Two Views of Categorical Perception • Weak view – stimuli are grouped into recognizable categories. • Strong view – we cannot discriminate among items within such a category. • Massaro – people can discriminate within category but have a bias to same items are the same despite differences. • Category boundaries can be shifted by fatiguing the feature detectors.
Top Down Processing • General knowledge (context, high-level thinking) combines with interpretation of low-level perceptual units (features). • Context limits the possibilities so fewer features must be processed: • Word superiority effect – D or K vs WORD or WORK – words do 10% better. • To xllxstxatx, I cxn rxplxce xvexy txirx lextex of x sextexce xitx an x, anx yox stxll xan xanxge xo rxad xt wixh sxme xifxicxltx.
Context and Speech • Phoneme restoration effect: • It was found that the *eel was on the axle. • It was found that the *eel was on the shoe. • It was found that the *eel was on the orange. • It was found that the *eel was on the table. • The identification of the missing word depends on what happens after it.
Faces and Scenes • When parts are presented in isolation, more feature information is needed to recognize them. • Face parts are recognized with less detail when in the context of a face. • Subjects are better able to identify objects when they are part of coherent novel scenes rather than jumbled scenes.
Models of Object Perception • Two competing models explain how context and feature information are combined: • Massaro’s FLMP (fuzzy logic model of perception) -- Context and detail are two independent sources of information. • McClelland & Rumelhart’s PDP model – connectionist model in which both sources of information interact.
Testing the FLMP Model • Four kinds of stimuli: • Only an e can make a real word. • Only a c can make a real word. • Both letters can make a word. • Neither letter can make a word. • Within each group, stimuli go from e to c. • Subjects saw each stimulus word briefly and had to identify the letter, e or c.

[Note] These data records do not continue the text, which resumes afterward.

Definition apply (c : contentRef) (rec : InodeRecord) : InodeRecord :=
  set_content (cr_size c) (cr_hasManifest c) (cr_manifestID c) (cr_hasInline c)
    (cr_inlineChunk c) rec.

Definition publishBindErr (e : error) : error :=
  if bool_decide (e = ErrExists) then RepoErrAlreadyPublished else e.

(** [Owner] and [WriteHandle]. *)
Record Owner := mkOwner { o_Uid : Z; o_Gid : Z }.

Record WriteHandle := mkWriteHandle {
  wh_dir : InodeID;
  wh_name : bytes;
  wh_mode : Z;
  wh_modeSet : bool;
  wh_owner : Owner;
  wh_buf : bytes;
  wh_done : bool
}.

Definition SetOwner (o : Owner) (h : WriteHandle) : WriteHandle :=
  mkWriteHandle (wh_dir h) (wh_name h) (wh_mode h) (wh_modeSet h) o (wh_buf h) (wh_done h).

Definition SetMode (mode : Z) (h : WriteHandle) : WriteHandle :=
  mkWriteHandle (wh_dir h) (wh_name h) (Z.land mode mode_7777) true (wh_owner h) (wh_buf h)
    (wh_done h).

Definition wh_Write (p : bytes) : M WriteHandle Z := λ h,
  if wh_done h then (Err RepoErrHandleDone, h)
  else (Ok (blen p), mkWriteHandle (wh_dir h) (wh_name h) (wh_mode h) (wh_modeSet h)
                       (wh_owner h) (wh_buf h ++ p) (wh_done h)).

Definition Discard (h : WriteHandle) : WriteHandle :=
  mkWriteHandle (wh_dir h) (wh_name h) (wh_mode h) (wh_modeSet h) (wh_owner h) (wh_buf h) true.

(** The mode [Commit] gives a new file. *)
Definition commit_mode (h : WriteHandle) : Z := if wh_modeSet h then wh_mode h else 420.

(** What [filepath.WalkDir] reports of a source tree: the entries in walk
    order, with the parts of [fs.FileInfo] the code reads. *)
Record fileInfo := mkFileInfo {
  fi_Mode : Z;
  fi_Sys : option (Z * Z);   (** uid and gid, where the platform has them *)
  fi_ModTime : time
}.

Definition permOf (m : Z) : Z := Z.land m mode_777.

Definition ownerOf (info : fileInfo) : Z * Z :=
  match fi_Sys info with Some ug => ug | None => (0, 0) end.

Inductive walkKind :=
  | WDir
  | WSymlink (target : bytes)
  | WFile (content : reader) (size : Z)
  | WOther.

Record walkEntry := mkWalk { w_rel : bytes; w_name : bytes; w_info : fileInfo; w_kind : walkKind }.

(** [path.Dir] of a clean relative path, with ["."] replaced by the empty
    string: what precedes the last slash. *)
Fixpoint parentPath (rel : bytes) : bytes :=
  match rel with
  | [] => []
  | c :: rest => if bool_decide (x2f ∈ rest) then c :: parentPath rest else []
  end.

FLMP Results • Observed frequencies for naming a letter e increase as it has more e features, but also as the context demands an e. • Baye’s theorem gives a formula for combining the independent contributions of two sources of information. • Massaro’s results conform to predictions of Baye’s theorem, suggesting that the information sources must be independent of each other.
Testing the PDP Model • Activation spreads from features to excite letters and from letters to excite words (bottom up processing). • Activation also spreads from words to the component letters (top-down processing). • The more activation, the more likely the correct letter will be identified: • TRAP vs TRIP
Comparing the Two Models • Subjects heard a phoneme that varied from r to an l in two contexts: • A syllable beginning with t – tr or tl. • A syllable beginning with s – sl or sr. • Both the FLMP and PDP models were compared to actual subject data. • FLMP was close to what subjects did. • PDP was too strongly affected by context.

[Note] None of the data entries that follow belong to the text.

(** Every iteration adds a byte to the buffer when the chunks have the
    lengths the manifest says, so one more than its length is enough. *)
Definition ReadAt (n : nat) (off : Z) (r : repo) : FileReader → bytes * option error * FileReader := λ fr,
  if off <? 0 then ([], Some RepoErrNegativeOffset, fr)
  else if fr_size fr <=? off then ([], Some EOF, fr)
  else if fr_hasInline fr then
    match chunkBytes (fr_inline fr) r fr with
    | (Err e, fr) => ([], Some e, fr)
    | (Ok data, fr) =>
        if blen data <=? off then ([], Some EOF, fr)
        else (take n (drop (Z.to_nat off) data), None, fr)
    end
  else
    match fr_m fr with
    | None => ([], Some EOF, fr)
    | Some m =>
        let '(got, err, fr) := read_loop (S n) m n [] off r fr in
        match err with
        | Some e => (got, Some e, fr)
        | None => if (length got =? 0)%nat then ([], Some EOF, fr) else (got, None, fr)
        end
    end.

(** The loop of [ReadAll]: [got] is [buf[:off]]. *)
Fixpoint readall_loop (fuel : nat) (got : bytes) (r : repo) : M FileReader bytes := λ fr,
  match fuel with
  | O => (Err ErrOutOfFuel, fr)
  | S fuel' =>
      if blen got <? fr_size fr then
        let '(data, err, fr) := ReadAt (Z.to_nat (fr_size fr) - length got) (blen got) r fr in
        match err with
        | Some e => if bool_decide (e = EOF)
                    then (if (length data =? 0)%nat then (Ok (got ++ data), fr)
                          else readall_loop fuel' (got ++ data) r fr)
                    else (Err e, fr)
        | None => if (length data =? 0)%nat then (Ok (got ++ data), fr)
                  else readall_loop fuel' (got ++ data) r fr
        end
      else (Ok got, fr)
  end.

PDP Model Describes More • The PDP model suggests that information is not separately processed but each letter affects each other letter. • Recognition of “a” in MAVE is almost as good as recognizing it in MADE. • This occurs because MAVE is similar to many other words with an A in that position. • We do not have a context but four letters that each influence the others.
Marr • Depth cues (texture gradient, stereopsis) – where are edges in space? • How are visual cues combined to form an image with depth? • Primal sketch – extracts features. • 2-1/2 D sketch – identifies where visual features are in relation to observer (depth). • 3-D model – refers to the representation of the objects in a scene, combines context.
Putting it All Together • The output of these stages (see Fig 2.31) is a representation of an object and its location. • This output is used as input to higher-level cognitive processes. • Conscious awareness (a higher-level process) involves the recognition stage, but lots of processing occurs first.